Lemma slots_robjs ops : map (fun sl : rslot => sl.2) (rslots ops) = read_objs ops.
Proof. induction ops as [|[] ops IH]; [done|..]; [|done]. unfold rslots, read_objs in *. simpl. f_equal. exact IH. Qed.
Lemma slots_wobjs ops : map (fun sl : wslot => sl.1.2) (wslots ops) = write_objs ops.
Proof. induction ops as [|[] ops IH]; [done|..]; [done|]. unfold wslots, write_objs in *. simpl. f_equal. exact IH. Qed.
Lemma slots_wkeys ops : map (fun sl : wslot => sl.1.1) (wslots ops) = write_keys ops.
Proof. induction ops as [|[] ops IH]; [done|..]; [done|]. unfold wslots, write_keys in *. simpl. f_equal. exact IH. Qed.

Lemma same_shaped ops x x' : same_tx x x' -> shaped ops x -> shaped ops x'.
Proof.
  intros (_ & _ & _ & _ & Sr & Sw) [Hr Hw]. split.
  - rewrite <- Hr. clear -Sr. induction Sr as [|it it' its its' (E1 & E2 & E3 & _) _ IH]; simpl; congruence.
  - rewrite <- Hw. clear -Sw. induction Sw as [|it it' its its' (E1 & E2 & E3 & E4 & _) _ IH]; simpl; congruence.
Qed.

Section App.
Context (mp : Mappings.t) (T : types) (idx : Z -> Z -> Z -> nat) (coros : Z).
Context (HM : Mappings.replicated mp) (HT : types_ok T (Mappings.num_backups mp)).
Context (self pkt : Z).
Notation C := (cluster_of mp T idx coros).
Notation tx_base := (tx_base mp coros self).

Lemma added_shaped ops x x' : added mp T idx coros ops x x' -> forall ops0, shaped ops0 x -> shaped (ops0 ++ ops) x'.
Proof.
  intros [_ (ir & Er & _ & Or & Kr) (iw & Ew & _ & _ & Ow & Kw & Mw)] ops0 [Hr Hw]. unfold shaped.
  destruct (slots_concat ops0 ops) as [-> ->]. rewrite Er, Ew, !map_app, Hr, Hw. split; f_equal.
  - clear -Or Kr. revert ops Or Kr. induction ir as [|it ir IH]; intros ops Or Kr.
    + induction ops as [|[] ops IHo]; simpl in *; try done. by apply IHo.
    + induction ops as [|[ty k ob un|ty k ob mode un] ops IHo]; simpl in *; try done; [|by apply IHo].
      injection Or as Eo Or. injection Kr as Et Ek Kr. simpl. rewrite Eo, Et, Ek. f_equal. by apply IH.
  - clear -Ow Kw Mw. revert ops Ow Kw Mw. induction iw as [|it iw IH]; intros ops Ow Kw Mw.
    + induction ops as [|[] ops IHo]; simpl in *; try done. by apply IHo.
    + induction ops as [|[ty k ob un|ty k ob mode un] ops IHo]; simpl in *; try done; [by apply IHo|].
      injection Ow as Eo Ow. injection Kw as Et Ek Kw. injection Mw as Em Mw. simpl. rewrite Eo, Et, Ek, Em. f_equal. by apply IH.
Qed.

(** The constructor, for a coroutine of a worker. *)
Lemma coro_base coro_id rec :
  Mappings.use_lock_server mp = false -> Mappings.num_machines mp <= HOTS_MAX_MACHINES -> 1 <= coro_id < coros -> coros <= RPC_MAX_CORO ->
  Logger.sizeof_log_record_t <= Z.of_nat (length rec) ->
  exists x0, Tx.make false coro_id true mp rec = Ok x0 /\ TxCluster.tx_base mp coros (int_rep (mk_crid coro_id (Mappings.wrkr_gid mp))) x0.
Proof.
  intros Hls Hnm Hco Hcs Hrec. destruct (Tx.make false coro_id true mp rec) as [x0|] eqn:E.
  - exists x0. destruct (make_base mp coros HM coro_id rec x0 Hls Hnm ltac:(lia) Hrec E) as [<- Hb]. done.
  - exfalso. unfold Tx.make in E. rewrite Hls in E. cbn [assert_ mbind res_bind] in E.
    rewrite (proj2 (Z.leb_le 1 coro_id)), (proj2 (Z.ltb_lt coro_id RPC_MAX_CORO)) in E by lia. done.
Qed.

(** What the execute phase leaves in the object of a key. *)
Definition slot_read (m : list byte) (sl : rslot) (v : option (list byte)) : Prop :=
  let '(ty, k, o) := sl in
  match v with Some b => obj_has m o b | None => obj_sized m o 0 end /\ cl_ok C ty k v.
Definition slot_write (m : list byte) (sl : wslot) (v : option (list byte)) : Prop :=
  let '(ty, k, o, mode) := sl in
  if decide (mode <> wm_insert) then exists b, v = Some b /\ obj_has m o b /\ cl_ok C ty k v else v = None.

(** What [commit] writes for a key, and what the object must be for that. *)
Definition slot_new (m : list byte) (sl : wslot) : option (list byte) :=
  let '(ty, k, o, mode) := sl in
  if decide (mode <> wm_del) then Some (take (Z.to_nat (ty_vsz T ty)) (drop (Z.to_nat (o + 16)) m)) else None.
Definition slot_ready (m : list byte) (sl : wslot) : Prop :=
  let '(ty, k, o, mode) := sl in
  0 <= o /\ o + 32 + ty_vsz T ty <= Z.of_nat (length m) /\
  read_at (Z.to_nat o) 8 m = Ok (le_bytes 8 (ty_vsz T ty)) /\ cl_ok C ty k (slot_new m sl).

Definition slot_txn (ops : list add_op) (vr vw : list (option (list byte))) (m : list byte) : txn :=
  mk_txn (zip_with (fun '(ty, k, _) v => (ty, k, v)) (rslots ops) vr)
         (zip_with (fun sl v => (sl.1.1.1, sl.1.1.2, v, slot_new m sl)) (wslots ops) vw).

Lemma reads_slots m its vr :
  Forall2 (mem_read C m) its vr -> Forall2 (slot_read m) (map (fun it => (rpc_reqtype it, key it, obj it)) its) vr.
Proof. induction 1 as [|it v its vr H _ IH]; constructor; done. Qed.
Lemma writes_slots m its vw :
  Forall2 (mem_write C m) its vw -> Forall2 (slot_write m) (map (fun it => (rpc_reqtype it, key it, obj it, write_mode it)) its) vw.
Proof. induction 1 as [|it v its vw H _ IH]; constructor; done. Qed.

Lemma ready_writable m its :
  Forall (slot_ready m) (map (fun it => (rpc_reqtype it, key it, obj it, write_mode it)) its) -> Forall (writable C m) its.
Proof. rewrite Forall_map. intros H. eapply Forall_impl; [exact H|]. intros it Hs. exact Hs. Qed.

(** ** The parts of a transaction *)

(** A transaction in progress whose keys [ops] have been read or locked. *)
Record executed (w0 : world) (ops : list add_op) (x0 x : tx) (m : list byte) (vr vw : list (option (list byte))) (s : state) : Prop := {
  ex_phase : phase C self pkt w0 x m vr vw s;
  ex_all : all_read x;
  ex_shape : shaped ops x;
  ex_kin : kin x0 x
}.

(** A key of a table that is only read. *)
Definition ro_add (o : add_op) : Prop := match o with add_read ty _ _ _ => ty_ro T ty = true | add_write _ _ _ _ _ => False end.

(** The result of [do_read], after the keys [new] have been added to the keys [ops] of a
    transaction: it need not abort if all of them are only read. *)
Definition read_done (w0 : world) (ops new : list add_op) (x0 : tx) (m : list byte) (P : list (option (list byte)) -> list (option (list byte)) -> Prop)
    (o : tx_status_t * tx * list byte) (s : state) : Prop :=
  let '(st, x', m') := o in
  kin x0 x' /\ length m' = length m /\ pending C self pkt x' m' s /\ shaped (ops ++ new) x' /\
  ((st = must_abort /\ ~ Forall ro_add new) \/
   st = in_progress /\ exists vr vw, P vr vw /\ executed w0 (ops ++ new) x0 x' m' vr vw s).

Lemma same_kin x x' : same_tx x x' -> kin x x'.
Proof. intros (E1 & E2 & E3 & E4 & _). unfold kin. by rewrite E4. Qed.

Lemma kin_trans x y z : kin x y -> kin y z -> kin x z.
Proof. intros (E1 & E2 & E3 & E4) (F1 & F2 & F3 & F4). unfold kin. by rewrite F1, F2, F3, F4. Qed.

(** The keys that have been added to a transaction whose keys had all been read. *)
Lemma added_ro ops x x' :
  added mp T idx coros ops x x' -> all_read x -> Forall ro_add ops ->
  Forall (fixed C) (drop (rs_index x') (read_set x')) /\ drop (ws_index x') (write_set x') = [].
Proof.
  intros [E (ir & Er & _ & _ & Kr) (iw & Ew & _ & _ & _ & Kw & _)] [A1 A2] Hro.
  assert (rs_index x' = length (read_set x) /\ ws_index x' = length (write_set x)) as [-> ->] by (rewrite E; done).
  rewrite Er, Ew, !drop_app_length. split.
  - assert (Forall (fun tk => ty_ro T tk.1 = true) (keys_read ops)) as Hk.
    { clear -Hro. induction Hro as [|[] ops Ho _ IH]; simpl; [constructor|by constructor|done]. }
    rewrite <- Kr in Hk. by rewrite Forall_map in Hk.
  - assert (write_keys ops = []) as Hk; [|rewrite Hk in Kw; by destruct iw].
    clear -Hro. induction Hro as [|[] ops Ho _ IH]; simpl; done.
Qed.

Lemma read_keys_rule w0 ops new x0 y x m vr vw s :
  caller_wf self -> phase C self pkt w0 x m vr vw s -> added mp T idx coros new y x -> all_read y -> shaped ops y -> kin x0 x ->
  wp C self pkt (do_read false x m) (read_done w0 ops new x0 m (fun vr' vw' => exists nr nw, vr' = vr ++ nr /\ vw' = vw ++ nw)) s.
Proof.
  intros Hself Hph Had Hy Hsh Hk. pose proof (added_shaped new y x Had ops Hsh) as Hsx.
  eapply wp_mono; [by apply (read_rule C (cluster_of_wf mp T idx coros HM HT) self pkt Hself w0 x m vr vw)|].
  intros [[st x'] m'] s' (Hsame & Hall & Hl & Hpe & Hres). unfold read_done.
  split; [by eapply kin_trans; [|apply same_kin]|]. split; [done|]. split; [done|]. split; [by eapply same_shaped|].
  destruct Hres as [[-> Hno]|(-> & nr & nw & Hph')]; [left|right]; (split; [done|]).
  - intros Hro. apply Hno. by apply (added_ro new y x).
  - exists (vr ++ nr), (vw ++ nw). split; [by exists nr, nw|].
    split; try done; [by eapply same_shaped|by eapply kin_trans; [|apply same_kin]].
Qed.

(** The first execute phase. *)
Lemma first_read w ops x0 x m :
  tx_base x0 -> ops_fit T pkt m ops -> run_adds ops (start x0) = Ok x -> good C self w -> owns C self [] w ->
  wp C self pkt (do_read false x m) (read_done w [] ops x0 m (fun _ _ => True)) (w, []).
Proof.
  intros Hb Hops E Hg Ho. destruct (base_filled mp T idx coros HM self pkt m ops x0 Hb Hops) as (x1 & E1 & Had & Hx).
  assert (x1 = x) as -> by congruence. pose proof Hb as [[_ Hself] _ _ _].
  eapply wp_mono; [apply (read_keys_rule w [] ops x0 (start x0) x m [] [] (w, []) Hself); [by apply phase_start|done|done|done|]|].
  - destruct Had as [Er _ _]. rewrite Er. by destruct x0.
  - intros [[st x'] m'] s (H1 & H2 & H3 & H4 & H5). split; [done|]. split; [done|]. split; [done|]. split; [done|].
    destruct H5 as [[-> Hno]|(-> & vr & vw & _ & Hex)]; [by left|right]. split; [done|]. by exists vr, vw.
Qed.

(** More keys are added to a transaction in progress. *)
Lemma executed_added w0 ops new x0 x m vr vw s :
  tx_base x0 -> executed w0 ops x0 x m vr vw s -> ops_fit T pkt m (ops ++ new) ->
  exists x', run_adds new x = Ok x' /\ added mp T idx coros new x x' /\ kin x0 x' /\ phase C self pkt w0 x' m vr vw s.
Proof.
  intros Hb [Hph Hall Hsh Hk] [Heach Hcnt Hkeys Hly Hpkt]. pose proof Hk as (K1 & K2 & K3 & K4).
  destruct Hb as [_ (Hmp & _) _ _]. apply Forall_app in Heach as [_ Heach].
  destruct (run_adds_ok mp T idx coros HM new x) as (x' & E & Had); [congruence|done|]. exists x'. split; [done|]. split; [done|].
  pose proof (added_shaped new x x' Had ops Hsh) as [Sr Sw].
  assert (map obj (read_set x') = read_objs (ops ++ new) /\ map obj (write_set x') = write_objs (ops ++ new)) as [Or Ow].
  { split; [rewrite <- (slots_robjs (ops ++ new)), <- Sr|rewrite <- (slots_wobjs (ops ++ new)), <- Sw]; by rewrite map_map. }
  assert (map ikey (write_set x') = write_keys (ops ++ new)) as Kw.
  { rewrite <- (slots_wkeys (ops ++ new)), <- Sw. by rewrite map_map. }
  assert (length (read_set x') + length (write_set x') = length (ops ++ new))%nat as Hlen.
  { rewrite (ops_split (ops ++ new)), <- Or, <- Ow. by rewrite !length_map. }
  destruct Had as [Er (ir & Rr & Ri & _) (iw & Wr & Wi & Wm & _)]. destruct Hall as [A1 A2].
  assert (take (rs_index x) (read_set x') = read_set x /\ take (ws_index x) (write_set x') = write_set x) as [Tr Tw].
  { rewrite Rr, Wr, A1, A2, !take_app_length. done. }
  destruct Hph as [Hrun _ _ [F1 F2 F3 F4] Hmr Hmw Hq Htop Hseen]. destruct Hrun as [R1 R2 R3 R4 R5 _ _ R8 R9 R10 R11].
  rewrite A1, firstn_all in R10, Hmr, Hseen. rewrite A2, firstn_all in R9, R11, Hmw.
  rewrite Er. split; [exact Hk|]. split; try done.
  - split; cbn [caller_id tx_status read_set write_set rs_index ws_index with_sets]; rewrite ?Tr, ?Tw; try done.
    + rewrite Rr. by apply Forall_app.
    + rewrite Wr. by apply Forall_app.
    + rewrite Wr. by apply Forall_app.
    + by rewrite Hlen.
    + rewrite A1, A2, Rr, Wr, !length_app. lia.
  - cbn [write_set with_sets]. by rewrite Kw.
  - cbn [read_set write_set with_sets]. by rewrite map_app, Or, Ow.
  - split; try done. cbn [read_set write_set with_sets]. rewrite Hlen. destruct Hpkt as [P1 P2]. split; [done|].
    rewrite <- (bulk_keys mp T idx coros), Kw. exact P2.
  - cbn [read_set rs_index with_sets]. by rewrite Tr.
  - cbn [write_set ws_index with_sets]. by rewrite Tw.
  - cbn [read_set rs_index with_sets]. by rewrite Tr.
Qed.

=====

YOUR GOAL:
Extract the first line above and each line after it up to and including the one with "Context (self pkt : Z).", please, exactly and with nothing else.

PROBLEM SOLUTION:
Lemma slots_robjs ops : map (fun sl : rslot => sl.2) (rslots ops) = read_objs ops.
Proof. induction ops as [|[] ops IH]; [done|..]; [|done]. unfold rslots, read_objs in *. simpl. f_equal. exact IH. Qed.
Lemma slots_wobjs ops : map (fun sl : wslot => sl.1.2) (wslots ops) = write_objs ops.
Proof. induction ops as [|[] ops IH]; [done|..]; [done|]. unfold wslots, write_objs in *. simpl. f_equal. exact IH. Qed.
Lemma slots_wkeys ops : map (fun sl : wslot => sl.1.1) (wslots ops) = write_keys ops.
Proof. induction ops as [|[] ops IH]; [done|..]; [done|]. unfold wslots, write_keys in *. simpl. f_equal. exact IH. Qed.

Lemma same_shaped ops x x' : same_tx x x' -> shaped ops x -> shaped ops x'.
Proof.
  intros (_ & _ & _ & _ & Sr & Sw) [Hr Hw]. split.
  - rewrite <- Hr. clear -Sr. induction Sr as [|it it' its its' (E1 & E2 & E3 & _) _ IH]; simpl; congruence.
  - rewrite <- Hw. clear -Sw. induction Sw as [|it it' its its' (E1 & E2 & E3 & E4 & _) _ IH]; simpl; congruence.
Qed.

Section App.
Context (mp : Mappings.t) (T : types) (idx : Z -> Z -> Z -> nat) (coros : Z).
Context (HM : Mappings.replicated mp) (HT : types_ok T (Mappings.num_backups mp)).
Context (self pkt : Z).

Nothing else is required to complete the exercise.